# Any herfs in or around springfield?



## codykrr (Jul 30, 2010)

I am just curious if there are any herfs or anyone in or close to Springfield, that would like to try and get together and smoke a few maybe have a few drinks or something. If so let me know.


----------



## codykrr (Jul 30, 2010)

Surely I cant be the ONLY BOTL in springtown on here! 

Well anyway, if you are close by let me know sometime and maybe we can go to Just for him or something and smoke a few. I would eventually like to put a herf together and maybe a BBQ or something!


----------



## mobarbq (May 18, 2010)

codykrr said:


> I am just curious if there are any herfs or anyone in or close to Springfield, that would like to try and get together and smoke a few maybe have a few drinks or something. If so let me know.


I've been wondering that myself. Maybe they're on another cigar forum. Anyway, there is at least one more of us. Nice to "meet" you, name here is Wes. I've been to Just For Him a few times, seems like they were always full as far as a place to sit down and have one. There is a facebook group called Southwest Missouri Herfers or something like that; can't find the link right now. They meet at Fox and Hound, I understand.


----------



## Jenady (Nov 23, 2009)

If you get something going let me know. I am willing to make the trip'


----------



## mobarbq (May 18, 2010)

So, Jenady... you're up by STL somewhere? Is that right?

------------------
"There is one good thing about being the Commanding General, beyond the pageantry, the ridiculous vanity, something few of them would ever understand. _You can get the best cigars_." - General Ulysses S. Grant


----------



## Jenady (Nov 23, 2009)

mobarbq said:


> So, Jenady... you're up by STL somewhere? Is that right?
> 
> ------------------
> "There is one good thing about being the Commanding General, beyond the pageantry, the ridiculous vanity, something few of them would ever understand. _You can get the best cigars_." - General Ulysses S. Grant


Fifty miles west.


----------



## mobarbq (May 18, 2010)

Jenady said:


> Fifty miles west.


Cool. I used to live in Rolla around 1985-7.

I wish we could find enough puffers around here that we could get something together.

I'll keep checking back, maybe we'll have some more folks check in here.

Hey, you don't by chance know if "Johnny's Smok Stak" is still in business in Rolla, do you? They helped firmly cement one of my _other _addictions. :lol:


----------



## jsnake (Oct 6, 2009)

There is a group called SMERF. Look them up on Facebook. They get together and smoke often. Of course you could always come up to Kansas City for one of Outlaw Cigars HUGE parties. Or if a couple of you want to visit KC I think I can arrange a visit to Xikar for you. I have been lucky to visit twice this year.


----------



## codykrr (Jul 30, 2010)

mobarbq said:


> I've been wondering that myself. Maybe they're on another cigar forum. Anyway, there is at least one more of us. Nice to "meet" you, name here is Wes.
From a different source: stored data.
(* ===== verification/Scheduler.v ===== *)
(** * The scheduler (pkg/scheduler/scheduler.go and recovery.go)

    The scheduler's fields are the record [Sched].  Jobs are shared by pointer
    between the job map, the queue and the running code: [sc_heap] is the store
    of [*Job] objects, [sc_jobs] and [sc_queue] hold their locations, and a
    [*Task] is a path into its job.  A method is a function from the state to
    its result and the next state; [None] is a panic (a nil dereference, an index out of range).

    What the code asks of its surroundings is the record [Env]: the clock, the
    context of the call, the registry, the executor, the JSON codec and the
    scheduling choices of the Go runtime.  Every question is indexed by the
    number of questions asked so far ([ns_tick]), so any answer may differ from
    the one before: contexts may be cancelled and leadership may be lost
    between any two steps.  Metrics, logs and trace spans are left out. *)

From stdpp Require Import base gmap strings list fin_maps pretty.
From S2P Require Import Prelude StateMachine Store Replay Jobs Config Leadership Nodes.

Open Scope Z_scope.

(** ** State *)

Abbreviation loc := nat (only parsing).

(** A [*Task]: its job, the index of its stage and its index there. *)
Record TaskRef := mkRef { tr_loc : loc; tr_stage : nat; tr_task : nat }.

(** The calls made to the executor, with the authority they carry. *)
Inductive Event :=
  | EvExecute (nodeID agentName jobID taskID : string) (attempt : Z)
      (authority : DispatchAuthority).

Record Sched (St : Type) := mkSched {
  sc_heap : gmap loc Job;
  sc_next : loc;
  sc_jobs : gmap string loc;
  sc_queue : list loc;
  sc_queuedJobs : gset string;
  sc_pendingEnqueue : Z;
  sc_store : option St;
  sc_jobSequences : gmap string N;
  sc_leadership : option LeadershipProvider;
  sc_started : bool;
  sc_recovering : bool;
  sc_stopRequested : bool;
  sc_replayQuarantine : gmap string Time;
  sc_lastReconcileTime : Time;
  sc_nodes : NodeState;
  sc_trace : list Event;
}.
Arguments mkSched {St}.
Arguments sc_heap {St}. Arguments sc_next {St}. Arguments sc_jobs {St}.
Arguments sc_queue {St}. Arguments sc_queuedJobs {St}. Arguments sc_pendingEnqueue {St}.
Arguments sc_store {St}. Arguments sc_jobSequences {St}. Arguments sc_leadership {St}.
Arguments sc_started {St}. Arguments sc_recovering {St}. Arguments sc_stopRequested {St}.
Arguments sc_replayQuarantine {St}. Arguments sc_lastReconcileTime {St}.
Arguments sc_nodes {St}. Arguments sc_trace {St}.

Record Env := mkEnv {
  (** [time.Now()] *)
  env_now : nat → Time;
  (** [ctx.Err()] *)
  env_ctx : nat → option error;
  (** [registry.GetHealthyNodes()] *)
  env_nodes : nat → list NodeInfo;
  (** [executor.ExecuteOnNode(ctx, nodeID, agentName, input)], the context
      carrying a dispatch authority *)
  env_exec : nat → string → string → option AgentInput → DispatchAuthority →
             result (option AgentOutput);
  env_marshal : AgentInput → option string;
  env_unmarshal : string → option AgentInput;
  (** Which of the started task goroutines run to their end before the next
      step of the stage loop, by position among the pending ones. *)
  env_pick : nat → list nat;
  (** The choice of a [select] with two ready cases. *)
  env_choice : nat → bool;
  (** The capacity-deferral wait: how many ticker events are received before the
      timer ([None]) or the context ([Some err]) ends it. *)
  env_deferral : nat → nat * option error;
  (** Whether [stopChan] is closed. *)
  env_stopped : nat → bool;
  (** [LeadershipProviderLifecycle.Start], for providers that have it. *)
  env_leader_start : nat → option error;
}.

Section State.
Context {St : Type}.
Implicit Types s : Sched St.

Definition set_heap h s := mkSched h (sc_next s) (sc_jobs s) (sc_queue s) (sc_queuedJobs s)
  (sc_pendingEnqueue s) (sc_store s) (sc_jobSequences s) (sc_leadership s) (sc_started s)
  (sc_recovering s) (sc_stopRequested s) (sc_replayQuarantine s) (sc_lastReconcileTime s)
  (sc_nodes s) (sc_trace s).
Definition set_next n s := mkSched (sc_heap s) n (sc_jobs s) (sc_queue s) (sc_queuedJobs s)
  (sc_pendingEnqueue s) (sc_store s) (sc_jobSequences s) (sc_leadership s) (sc_started s)
  (sc_recovering s) (sc_stopRequested s) (sc_replayQuarantine s) (sc_lastReconcileTime s)
  (sc_nodes s) (sc_trace s).
Definition set_jobs m s := mkSched (sc_heap s) (sc_next s) m (sc_queue s) (sc_queuedJobs s)
  (sc_pendingEnqueue s) (sc_store s) (sc_jobSequences s) (sc_leadership s) (sc_started s)
  (sc_recovering s) (sc_stopRequested s) (sc_replayQuarantine s) (sc_lastReconcileTime s)
  (sc_nodes s) (sc_trace s).
Definition set_queue q qs s := mkSched (sc_heap s) (sc_next s) (sc_jobs s) q qs
  (sc_pendingEnqueue s) (sc_store s) (sc_jobSequences s) (sc_leadership s) (sc_started s)
  (sc_recovering s) (sc_stopRequested s) (sc_replayQuarantine s) (sc_lastReconcileTime s)
  (sc_nodes s) (sc_trace s).
Definition set_pending p s := mkSched (sc_heap s) (sc_next s) (sc_jobs s) (sc_queue s)
  (sc_queuedJobs s) p (sc_store s) (sc_jobSequences s) (sc_leadership s) (sc_started s)
  (sc_recovering s) (sc_stopRequested s) (sc_replayQuarantine s) (sc_lastReconcileTime s)
  (sc_nodes s) (sc_trace s).
Definition set_store (st : option St) s := mkSched (sc_heap s) (sc_next s) (sc_jobs s) (sc_queue s)
  (sc_queuedJobs s) (sc_pendingEnqueue s) st (sc_jobSequences s) (sc_leadership s)
  (sc_started s) (sc_recovering s) (sc_stopRequested s) (sc_replayQuarantine s)
  (sc_lastReconcileTime s) (sc_nodes s) (sc_trace s).
Definition set_sequences m s := mkSched (sc_heap s) (sc_next s) (sc_jobs s) (sc_queue s)
  (sc_queuedJobs s) (sc_pendingEnqueue s) (sc_store s) m (sc_leadership s)
  (sc_started s) (sc_recovering s) (sc_stopRequested s) (sc_replayQuarantine s)
  (sc_lastReconcileTime s) (sc_nodes s) (sc_trace s).
Definition set_leadership p s := mkSched (sc_heap s) (sc_next s) (sc_jobs s) (sc_queue s)
  (sc_queuedJobs s) (sc_pendingEnqueue s) (sc_store s) (sc_jobSequences s) p
  (sc_started s) (sc_recovering s) (sc_stopRequested s) (sc_replayQuarantine s)
  (sc_lastReconcileTime s) (sc_nodes s) (sc_trace s).
Definition set_flags started recovering stopRequested s :=
  mkSched (sc_heap s) (sc_next s) (sc_jobs s) (sc_queue s)
  (sc_queuedJobs s) (sc_pendingEnqueue s) (sc_store s) (sc_jobSequences s) (sc_leadership s)
  started recovering stopRequested (sc_replayQuarantine s)
  (sc_lastReconcileTime s) (sc_nodes s) (sc_trace s).
Definition set_quarantine q s := mkSched (sc_heap s) (sc_next s) (sc_jobs s) (sc_queue s)
  (sc_queuedJobs s) (sc_pendingEnqueue s) (sc_store s) (sc_jobSequences s) (sc_leadership s)
  (sc_started s) (sc_recovering s) (sc_stopRequested s) q
  (sc_lastReconcileTime s) (sc_nodes s) (sc_trace s).
Definition set_lastReconcile t s := mkSched (sc_heap s) (sc_next s) (sc_jobs s) (sc_queue s)
  (sc_queuedJobs s) (sc_pendingEnqueue s) (sc_store s) (sc_jobSequences s) (sc_leadership s)
  (sc_started s) (sc_recovering s) (sc_stopRequested s) (sc_replayQuarantine s) t
  (sc_nodes s) (sc_trace s).
Definition set_nodes n s := mkSched (sc_heap s) (sc_next s) (sc_jobs s) (sc_queue s)
  (sc_queuedJobs s) (sc_pendingEnqueue s) (sc_store s) (sc_jobSequences s) (sc_leadership s)
  (sc_started s) (sc_recovering s) (sc_stopRequested s) (sc_replayQuarantine s)
  (sc_lastReconcileTime s) n (sc_trace s).
Definition add_event e s := mkSched (sc_heap s) (sc_next s) (sc_jobs s) (sc_queue s)
  (sc_queuedJobs s) (sc_pendingEnqueue s) (sc_store s) (sc_jobSequences s) (sc_leadership s)
  (sc_started s) (sc_recovering s) (sc_stopRequested s) (sc_replayQuarantine s)
  (sc_lastReconcileTime s) (sc_nodes s) (sc_trace s ++ [e]).

Definition sc_tick s : nat := ns_tick (sc_nodes s).

(** *** Methods *)

Definition M (A : Type) : Type := Sched St → option (A * Sched St).

#[export] Instance M_ret : MRet M := λ A a s, Some (a, s).
#[export] Instance M_bind : MBind M := λ A B f m s,
  match m s with None => None | Some (a, s') => f a s' end.

Definition panic {A} : M A := λ _, None.
Definition get : M (Sched St) := λ s, Some (s, s).
Definition modify (f : Sched St → Sched St) : M unit := λ s, Some (tt, f s).
Definition on_nodes {A} (m : ST NodeState A) : M A :=
  λ s, let '(a, n) := m (sc_nodes s) in Some (a, set_nodes n s).

Fixpoint iter {A} (f : A → M unit) (l : list A) : M unit :=
  match l with
  | [] => mret tt
  | x :: l' => _ ← f x; iter f l'
  end.

(** *** Pointers *)

Definition get_job (l : loc) : M Job :=
  λ s, match sc_heap s !! l with Some j => Some (j, s) | None => None end.
Definition update_job (l : loc) (f : Job → Job) : M unit :=
  λ s, match sc_heap s !! l with
       | Some j => Some (tt, set_heap (<[l := f j]> (sc_heap s)) s)
       | None => None
       end.
Definition new_job (j : Job) : M loc :=
  λ s, Some (sc_next s, set_next (S (sc_next s)) (set_heap (<[sc_next s := j]> (sc_heap s)) s)).
(** The operations of a scheduler process: its callers, its dispatch loop, its
    follower reconcile loop, its start-up and its retention loop.

    Left out are what breaks the agreement of memory and log: submitting a job
    under an id the store has a log of, [ResumeAwaitingHumanJob], which dispatches
    failed tasks again, and reconciliation as a leader, which marks jobs as failed
    whose history does not replay.  A cleanup that forgets a job in the queue, one
    that ended elsewhere, is left out too. *)
Inductive step : Sched MemStore → Sched MemStore → Prop :=
  | step_submit j err s s' :
      submittable j s → submit_new cfg E j s = Some (err, s') → step s s'
  | step_run continue s s' :
      run_once cfg E s = Some (continue, s') → step s s'
  | step_get id res s s' :
      GetJob E id s = Some (res, s') → step s s'
  | step_reconcile err s s' :
      reconcileDurableQueuedJobsOnce cfg E ReconcileModeFollower s = Some (err, s') → step s s'
  | step_recover err s s' :
      RecoverFromTransitions cfg E s = Some (err, s') → step s s'
  | step_cleanup t pruned s s' :
      cleanupTerminalJobsOnce cfg t s = Some (pruned, s') →
      Forall (λ l, registered l s') (sc_queue s') → step s s'
  | step_capacity nodeID inFlight maxConcurrency reportedAt u s s' :
      on_nodes (UpdateNodeCapacityAt cfg (env_now E) nodeID inFlight maxConcurrency reportedAt) s
        = Some (u, s') → step s s'.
I've been to Just For Him a few times, seems like they were always full as far as a place to sit down and have one. There is a facebook group called Southwest Missouri Herfers or something like that; can't find the link right now. They meet at Fox and Hound, I understand.


We are going to have to get together sometime! I havent ever been to fox and the hound, but I think I know where its at.

Hell if nothing else, judging by your user name I believe we can get along at a BBQ!

Im actually in Marshfield. but I frequent springfield(since there isnt much here). Right now money is a tad bit tight, but sometime in the near future we will have to get together and shoot the breeze. I am a younging..but I can get along with just about anyone. haha.

Also, I havent been to KC in years. last time was for a spider show. might have to make a trip up that way sometime soon. I heard about the outlaw parties. do you know when the next one is?


----------



## dyieldin (Sep 27, 2009)

Heck I was just over there in Republic for 2 weeks. I did make it over to Just for Him for a look around. There was also a wine place right near there with a pretty good humi. I may be back there in the spring so some more entertainment and rain, damm rain there, nice if you are a duck.


----------



## codykrr (Jul 30, 2010)

^ was it brown derby? off of glenstone? If so you should have went down just a tad further to Dons smoke shop...NICE HUMIDOR! no smoking area though.


----------



## mu mike (Jan 7, 2006)

Most of the Just For Him guys aren't on the boards. There are a couple on CigarPass, *********** and CigarFamily, but for the most part they're part of the facebook group called SMERF.

Just For Him is a fantastic shop and the best in Springfield. Knowledgeable owner and a great cigar guy, good selection and good prices, and a great group of regulars that are generous to a fault, especially to the new guys.


----------



## mobarbq (May 18, 2010)

codykrr said:


> ^ was it brown derby? off of glenstone? If so you should have went down just a tad further to Dons smoke shop...NICE HUMIDOR! no smoking area though.


Is that the same one as "Tobacco World?" If it is that one, yes, it is nice. Prices were just a tad bit more than I had been used to paying where I used to live, but he has a nice selection, a few budget cigars, etc. And some very nice pipes, I could spend some money at that place.


----------



## mobarbq (May 18, 2010)

mu mike said:


> Most of the Just For Him guys aren't on the boards. There are a couple on CigarPass, *********** and CigarFamily, but for the most part they're part of the facebook group called SMERF.
> 
> Just For Him is a fantastic shop and the best in Springfield. Knowledgeable owner and a great cigar guy, good selection and good prices, and a great group of regulars that are generous to a fault, especially to the new guys.


I'm not on Facebook, but have saw that group mentioned here. So what's a person do, just drop in on some Saturday afternoon? or when's a good time? How late are they open?


----------



## mu mike (Jan 7, 2006)

mobarbq said:


> I'm not on Facebook, but have saw that group mentioned here. So what's a person do, just drop in on some Saturday afternoon? or when's a good time? How late are they open?


As for Just For Him, they are open every day 10-7, but sometimes later if there's a game on Sunday night or Monday night and people are still buying cigars, or if there's an event on Thursday night.

Saturdays and Sundays are both good days to meet people as there's a large group that hang out both days. Also, after work each day there's usually a group as well.

Christian is the owner and a great guy. Tell him you met MU Mike online and hang out a have a smoke or two. You'll meet people from all different walks of life.

As for the SMERF group, I'm not on Facebook either but they try and have one big herf per month and will try and post flyers at different places like Just For Him. If you hang out at Just For Him for any amount of time, you'll likely see Donovan there (he's the organizer of all the SMERFs) and a really nice guy. They had one last Saturday at Galloway Station.

Anyway, hope to see you at Just For Him!


----------



## Opsrto (Feb 26, 2011)

Gentelman
I am in Stockton, (42 min north of Bass Pro) but I will be home fr a week or soaround the end of the month if anyone wants to get together for a adult beverage and a smoke


----------